##### MATERIAL FOR THE TASK

Lemma expand_loop_returns rc e text fuel status chars out :
  (forall cmd, inside text cmd -> returns (rc cmd)) -> suffix chars text -> (length chars <= fuel)%nat ->
  returns (expand_loop rc e fuel status chars out).
Proof.
  intros Hrc. revert status chars out; induction fuel as [|fuel IH]; intros status chars out Hs Hf;
    destruct chars as [|c r]; cbn [expand_loop]; auto with returns; [cbn in Hf; lia|]. cbn [length] in Hf.
  assert (Hr : forall k, suffix k r -> forall status out, returns (expand_loop rc e fuel status k out)).
  { intros k Hk st o. apply IH; [etrans; [exact Hk|]; by eapply suffix_cons_l|]. apply length_suffix in Hk. lia. }
  destruct r as [|d r]; [by apply Hr|]. destruct (Ascii.eqb c "$"); [|by apply Hr].
  assert (Hd : forall k, suffix k r -> suffix k (d :: r)) by (intros k Hk; by apply suffix_cons_r).
  destruct (Ascii.eqb d "(").
  { destruct (substitution_scans 1 r []) as [Hn (w & Ew & Hw & _)].
    destruct (substitution 1 r []) as [cmd next]. cbn in Ew, Hn. subst cmd. apply returns_bind; [|intros; auto].
    apply Hrc. destruct Hw as [Hl Hc], (piece_of_suffix _ _ Hs) as [Hl' Hc']. cbn in Hl'. split; [lia|].
    intros x Hx. apply Hc'. do 2 right. auto. }
  destruct (Ascii.eqb d "?"); [auto|]. destruct (Ascii.eqb d "{").
  { apply Hr, Hd. etrans; [apply suffix_tail|]. apply (while_scans _ r). }
  destruct (var_name_scans 0 (d :: r) []) as [Hn _]. destruct (var_name 0 (d :: r) []). auto.
Qed.

Lemma expand_vars_returns rc text :
  (forall cmd, inside text cmd -> returns (rc cmd)) -> returns (expand_vars rc text).
Proof. intros Hrc. unfold expand_vars. returns. by apply expand_loop_returns with text. Qed.

Section Expand.
Context (expand : str -> Sh str) (P : str -> Prop) (Hexpand : forall w, P w -> returns (expand w)).

Lemma returns_word (b : bool) w : P w -> returns (if b then sh_ret w else expand w).
Proof. destruct b; auto with returns. Qed.

Lemma expand_args_returns ws ls : Forall P ws -> returns (expand_args expand ws ls).
Proof.
  intros Hw; revert ls; induction Hw as [|w ws Hw _ IH]; intros ls; cbn [expand_args]; auto with returns.
  apply returns_bind; [by apply returns_word|intros; returns].
Qed.
(** From [s] to [s'] the counter never goes back, and a file of [s'] is either a file of [s],
    unchanged, or carries a revision taken since. *)
Definition evolves (s s' : State) : Prop :=
  (next_revision s <= next_revision s')%N /\
  forall k d r, map s' !! k = Some (File d r) ->
    (next_revision s < r)%N \/ map s !! k = Some (File d r).

#[export] Instance evolves_preorder : PreOrder evolves.
Proof.
  split.
  - intros s. split; [lia|]. by right.
  - intros s1 s2 s3 [H1 K1] [H2 K2]. split; [lia|]. intros k d r Hk.
    destruct (K2 k d r Hk) as [|Hk2]; [left; lia|auto].
Qed.

Lemma rev_ok_sub s m :
  (forall k d r, m !! k = Some (File d r) -> map s !! k = Some (File d r)) ->
  evolves s (set_map s m) /\ (rev_ok s -> rev_ok (set_map s m)).
Proof.
  intros H. split; [split; [reflexivity|]; cbn; auto|].
  intros [Hb Hi]. split; cbn; intros; eauto.
Qed.

Lemma rev_ok_fresh s m key data :
  (forall k d r, m !! k = Some (File d r) -> map s !! k = Some (File d r)) ->
  let r := (next_revision s + 1)%N in
  let s' := {| map := <[key := File data r]> m; next_revision := r |} in
  evolves s s' /\ (rev_ok s -> rev_ok s').
Proof.
  intros H r s'. split.
  - split; [cbn; lia|]. cbn. intros k d r' Hk.
    destruct (decide (key = k)) as [->|]; simplify_map_eq; [left; lia|right; auto].
  - intros [Hb Hi]. split; cbn.
    + intros k d r' Hk. destruct (decide (key = k)) as [->|]; simplify_map_eq; [lia|].
      apply H, Hb in Hk. lia.
    + intros k k' d d' r' Hk Hk'.
      destruct (decide (key = k)), (decide (key = k')); simplify_map_eq; [done|..].
      * apply H, Hb in Hk'. lia.
      * apply H, Hb in Hk. lia.
      * eauto.
Qed.

Lemma ensure_parents_files m path k d r :
  ensure_parents m path !! k = Some (File d r) -> m !! k = Some (File d r).
Proof.
  unfold ensure_parents. generalize (path_segments path) as segs, (@nil ascii) as cur. intros segs.
  revert m; induction segs as [|w segs IH]; intros m cur; [done|]. cbn [ensure_parents_loop].
  destruct (str_eqb _ _); [done|]. intros Hk. apply IH in Hk. rewrite or_insert_lookup in Hk.
  destruct (m !! k); [done|]. by case_decide.
Qed.

Lemma fold_delete_lookup {A} (m : gmap str A) ks k :
  fold_left (fun m k => delete k m) ks m !! k = if decide (k ∈ ks) then None else m !! k.
Proof.
  revert m; induction ks as [|x ks IH]; intros m; cbn [fold_left]; [done|].
  rewrite IH, lookup_delete.
  destruct (decide (x = k)) as [->|Hx].
  - rewrite (decide_True (P := k ∈ k :: ks)) by by left. by destruct (decide (k ∈ ks)).
  - assert (k ∈ ks <-> k ∈ x :: ks) as Hiff by (rewrite elem_of_cons; naive_solver).
    by apply decide_ext.
Qed.

Lemma remove_keys_evolves s ks :
  evolves s (remove_keys s ks) /\ (rev_ok s -> rev_ok (remove_keys s ks)).
Proof.
  apply rev_ok_sub. intros k d r. rewrite fold_delete_lookup. by case_decide.
Qed.

Lemma move_key_evolves from to s k :
  evolves s (move_key from to s k) /\ (rev_ok s -> rev_ok (move_key from to s k)).
Proof.
  unfold move_key. destruct (map s !! k) as [[d r|]|] eqn:E; [| |split; [reflexivity|done]].
  - apply (rev_ok_fresh s (delete k (map s))). intros x d' r' Hx. by apply lookup_delete_Some in Hx as [_ Hx].
  - cbn. apply (rev_ok_sub s). intros x d' r' Hx.
    rewrite lookup_insert in Hx. case_decide; [done|].
    by apply lookup_delete_Some in Hx as [_ Hx].
Qed.

Lemma move_keys_evolves from to ks s :
  evolves s (fold_left (move_key from to) ks s) /\
  (rev_ok s -> rev_ok (fold_left (move_key from to) ks s)).
Proof.
  revert s; induction ks as [|k ks IH]; intros s; [split; [reflexivity|done]|]. cbn [fold_left].
  destruct (move_key_evolves from to s k) as [E1 R1], (IH (move_key from to s k)) as [E2 R2].
  split; [by etransitivity|auto].
Qed.

(** ** The shape of the tree *)

Record shape (m : gmap str Entry) : Prop := {
  shape_keys : forall k, is_Some (m !! k) -> exists q, Forall plain_segment q /\ k = path_str q;
  shape_root : m !! lit "/" = Some Dir;
  shape_closed : forall p q, Forall plain_segment q -> p `prefix_of` q ->
    is_Some (m !! path_str q) -> is_Some (m !! path_str p);
}.

Lemma Forall_prefix {A} (P : A -> Prop) p q : p `prefix_of` q -> Forall P q -> Forall P p.
Proof. intros [k ->] H. by apply Forall_app in H as [H _]. Qed.

Lemma strictly_above_prefix q p : strictly_above q p -> q `prefix_of` p.
Proof. intros (_ & w & k & ->). by eexists. Qed.

(** The three cases of a prefix. *)
Lemma prefix_cases q p : q `prefix_of` p -> q = p \/ q = [] \/ strictly_above q p.
Proof.
  intros [[|w k] ->]; [left; by rewrite app_nil_r|]. destruct q; [by right; left|].
  right; right. split; [done|]. eauto.
Qed.

Definition strictly_above_b (q p : list str) : bool :=
  negb (length q =? 0)%nat && bool_decide (q `prefix_of` p) && negb (bool_decide (q = p)).

Lemma strictly_above_b_true q p : strictly_above_b q p <-> strictly_above q p.
Proof.
  unfold strictly_above_b. rewrite !Is_true_true, !andb_true_iff, !negb_true_iff, bool_decide_eq_true,
    bool_decide_eq_false. split.
  - intros [[H0 H1] H2]. destruct (prefix_cases q p H1) as [|[->|]]; done.
  - intros (H0 & w & k & ->). split_and!; [by destruct q|by eexists|].
    intros E. rewrite <- (app_nil_r q) in E at 1. by apply app_inv_head in E.
Qed.

Definition put_map (m : gmap str Entry) (p : list str) (e : Entry) : gmap str Entry :=
  <[path_str p := e]> (ensure_parents m (path_str p)).

Lemma put_map_at m p q e :
  Forall plain_segment p -> Forall plain_segment q ->
  put_map m p e !! path_str q =
  if decide (q = p) then Some e else ensure_parents m (path_str p) !! path_str q.
Proof.
  intros Hp Hq. unfold put_map. rewrite lookup_insert. apply decide_ext.
  split; [|by intros ->]. intros E. symmetry. by apply path_str_inj.
Qed.

Lemma put_map_dom m p q e :
  Forall plain_segment p -> Forall plain_segment q ->
  is_Some (put_map m p e !! path_str q) <-> q = p \/ is_Some (m !! path_str q) \/ strictly_above q p.
Proof.
  intros Hp Hq. rewrite put_map_at by done. case_decide; [split; [by left|by eexists]|].
  destruct (ensure_parents_at m p q Hp Hq) as (K1 & K2 & K3).
  destruct (m !! path_str q) as [e'|] eqn:E.
  - rewrite (K1 e' eq_refl). split; [right; left|]; by eexists.
  - split.
    + intros HS. destruct (decide (strictly_above_b q p)) as [Hb|Hb].
      * right; right. by apply strictly_above_b_true.
      * rewrite K2 in HS; [by destruct HS|done|]. by rewrite <- strictly_above_b_true.
    + intros [?|[[? ?]|?]]; [done|done|]. rewrite K3 by done. by eexists.
Qed.

Lemma shape_put m p e :
  shape m -> Forall plain_segment p -> p <> [] -> shape (put_map m p e).
Proof.
  intros [Hk Hr Hc] Hp Hne. split.
  - intros k [e' Hin]. unfold put_map in Hin. rewrite lookup_insert in Hin.
    case_decide; [eauto|]. destruct (m !! k) eqn:E; [apply Hk; by eexists|].
    apply ensure_parents_key in Hin as (_ & q & Hq & ->); [|done..].
    exists q. split; [|done]. eapply Forall_prefix; [by apply strictly_above_prefix|done].
  - change (lit "/") with (path_str []). rewrite put_map_at by done. rewrite decide_False by done.
    destruct (ensure_parents_at m p [] Hp) as (K & _); [done|]. by apply K.
  - intros q r Hq Hqr. assert (Forall plain_segment q) by by eapply Forall_prefix.
    rewrite !put_map_dom by done.
    assert (Hup : q `prefix_of` p -> q = p \/ is_Some (m !! path_str q) \/ strictly_above q p).
    { intros [->|[->|]]%prefix_cases; [by left|right; left; exists Dir; exact Hr|by right; right]. }
    intros [->|[Hin|Ha]]; [by apply Hup|right; left; by apply (Hc q r)|].
    apply Hup. etransitivity; [exact Hqr|by apply strictly_above_prefix].
Qed.

Lemma elem_of_keys m k : k ∈ keys m <-> is_Some (m !! k).
Proof.
  unfold keys. rewrite (merge_sort_Permutation str_le), elem_of_elements, elem_of_dom. done.
Qed.

Lemma NoDup_keys m : NoDup (keys m).
Proof. unfold keys. rewrite (merge_sort_Permutation str_le). apply NoDup_elements. Qed.

Lemma elem_of_subtree m p k :
  shape m -> Forall plain_segment p -> p <> [] ->
  k ∈ subtree m (path_str p) <->
  is_Some (m !! k) /\ exists t, Forall plain_segment t /\ k = path_str (p ++ t).
Proof.
  intros Hs Hp Hne. unfold subtree. rewrite list_elem_of_In, filter_In, <- list_elem_of_In, elem_of_keys.
  rewrite orb_true_iff, str_eqb_true. split.
  - intros [Hk Hor]. split; [done|]. destruct (shape_keys m Hs k Hk) as (q & Hq & ->).
    apply path_within in Hor as [t ->]; [|done..]. exists t. split; [|done].
    by apply Forall_app in Hq as [_ Hq].
  - intros [Hk (t & Ht & ->)]. split; [done|].
    apply (path_within p (p ++ t)); [done| |done|by eexists]. by apply Forall_app.
Qed.

Lemma removed_at m p q :
  shape m -> Forall plain_segment p -> p <> [] -> Forall plain_segment q ->
  fold_left (fun m k => delete k m) (subtree m (path_str p)) m !! path_str q
  = if decide (p `prefix_of` q) then None else m !! path_str q.
Proof.
  intros Hs Hp Hne Hq. rewrite fold_delete_lookup.
  destruct (decide (p `prefix_of` q)) as [[t ->]|Hn].
  - case_decide as Hin; [done|]. destruct (m !! path_str (p ++ t)) eqn:E; [exfalso|done].
    apply Hin, elem_of_subtree; [done..|]. apply Forall_app in Hq as [_ Ht]. split; eauto.
  - case_decide as Hin; [exfalso|done]. apply elem_of_subtree in Hin as (_ & t & Ht & E); [|done..].
    apply path_str_inj in E as ->; [by apply Hn; eexists|done|]. by apply Forall_app.
Qed.

Lemma shape_remove m p :
  shape m -> Forall plain_segment p -> p <> [] ->
  shape (fold_left (fun m k => delete k m) (subtree m (path_str p)) m).
Proof.
  intros Hs Hp Hne. pose proof Hs as [Hk Hr Hc]. split.
  - intros k [e Hin]. rewrite fold_delete_lookup in Hin. case_decide; [done|]. apply Hk. by eexists.
  - change (lit "/") with (path_str []). rewrite removed_at by done.
    rewrite decide_False; [done|]. intros [t E]. by destruct p.
  - intros q r Hpr Hqr. assert (Forall plain_segment q) by by eapply Forall_prefix.
    rewrite !removed_at by done.
    destruct (decide (p `prefix_of` r)) as [|Hn]; [by intros [? ?]|].
    destruct (decide (p `prefix_of` q)) as [Hpq|]; [|by apply Hc].
    destruct Hn. by etransitivity.
Qed.

(** ** Moving a subtree *)

Definition node_of (e : Entry) : node :=
  match e with File d _ => FileNode d | Dir => DirNode end.

(** The tree a map stores. *)
Definition at_map (m : gmap str Entry) (q : list str) : option node := node_of <$> m !! path_str q.

Lemma at_map_None m q : at_map m q = None <-> m !! path_str q = None.
Proof. unfold at_map. destruct (m !! path_str q); done. Qed.

Lemma at_map_Some m q : at_map m q <> None <-> is_Some (m !! path_str q).
Proof. unfold at_map. destruct (m !! path_str q); split; try done; by eexists. Qed.

Lemma moved_suffix from t :
  from <> [] -> skipn (length (path_str from)) (path_str (from ++ t)) = path_of t.
Proof.
  intros Hne. destruct from as [|x xs]; [done|]. cbn [app path_str].
  change (path_of (x :: xs ++ t)) with (path_of ((x :: xs) ++ t)).
  by rewrite path_of_app, drop_app_length.
Qed.

Lemma path_str_app to t : to <> [] -> path_str to ++ path_of t = path_str (to ++ t).
Proof.
  intros Hne. destruct to as [|x xs]; [done|]. cbn [app path_str].
  change (path_of (x :: xs ++ t)) with (path_of ((x :: xs) ++ t)). by rewrite path_of_app.
Qed.

Lemma move_key_map from to t s e :
  from <> [] -> to <> [] -> map s !! path_str (from ++ t) = Some e ->
  exists e', node_of e' = node_of e /\
    map (move_key (path_str from) (path_str to) s (path_str (from ++ t)))
    = <[path_str (to ++ t) := e']> (delete (path_str (from ++ t)) (map s)).
Proof.
  intros Hf Ht E. unfold move_key. rewrite E, moved_suffix, path_str_app by done.
  destruct e as [d r|]; [exists (File d (next_revision s + 1)%N)|exists Dir]; done.
Qed.

Definition apart (from to : list str) : Prop := ~ from `prefix_of` to /\ ~ to `prefix_of` from.

Lemma apart_app from to t t' : apart from to -> from ++ t <> to ++ t'.
Proof.
  intros [H1 H2] E.
  destruct (prefix_weak_total from to (from ++ t)); [by eexists|rewrite E; by eexists|done|done].
Qed.

Section Move.
Context (from to : list str).
Hypothesis Hf : Forall plain_segment from.
Hypothesis Ht : Forall plain_segment to.
Hypothesis Hfne : from <> [].
Hypothesis Htne : to <> [].
Hypothesis Hapart : apart from to.

Definition source (t : list str) : str := path_str (from ++ t).
Definition target (t : list str) : str := path_str (to ++ t).

Lemma source_inj t t' :
  Forall plain_segment t -> Forall plain_segment t' -> source t = source t' -> t = t'.
Proof.
  intros H H' E. apply path_str_inj in E; [|by apply Forall_app..]. by apply app_inv_head in E.
Qed.

Lemma target_inj t t' :
  Forall plain_segment t -> Forall plain_segment t' -> target t = target t' -> t = t'.
Proof.
  intros H H' E. apply path_str_inj in E; [|by apply Forall_app..]. by apply app_inv_head in E.
Qed.

Lemma source_target t t' :
  Forall plain_segment t -> Forall plain_segment t' -> source t <> target t'.
Proof.
  intros H H' E. apply path_str_inj in E; [|by apply Forall_app..]. by apply apart_app in E.
Qed.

##########

* **TASK PROMPT**
The reply should hold only the lines of the listing above starting at the line containing "split; [by etransitivity|auto]." and ending at the line containing "Proof. intros [k", exactly as written.

* **ANSWER AREA**
  split; [by etransitivity|auto].
Qed.

(** ** The shape of the tree *)

Record shape (m : gmap str Entry) : Prop := {
  shape_keys : forall k, is_Some (m !! k) -> exists q, Forall plain_segment q /\ k = path_str q;
  shape_root : m !! lit "/" = Some Dir;
  shape_closed : forall p q, Forall plain_segment q -> p `prefix_of` q ->
    is_Some (m !! path_str q) -> is_Some (m !! path_str p);
}.

Lemma Forall_prefix {A} (P : A -> Prop) p q : p `prefix_of` q -> Forall P q -> Forall P p.
Proof. intros [k ->] H. by apply Forall_app in H as [H _]. Qed.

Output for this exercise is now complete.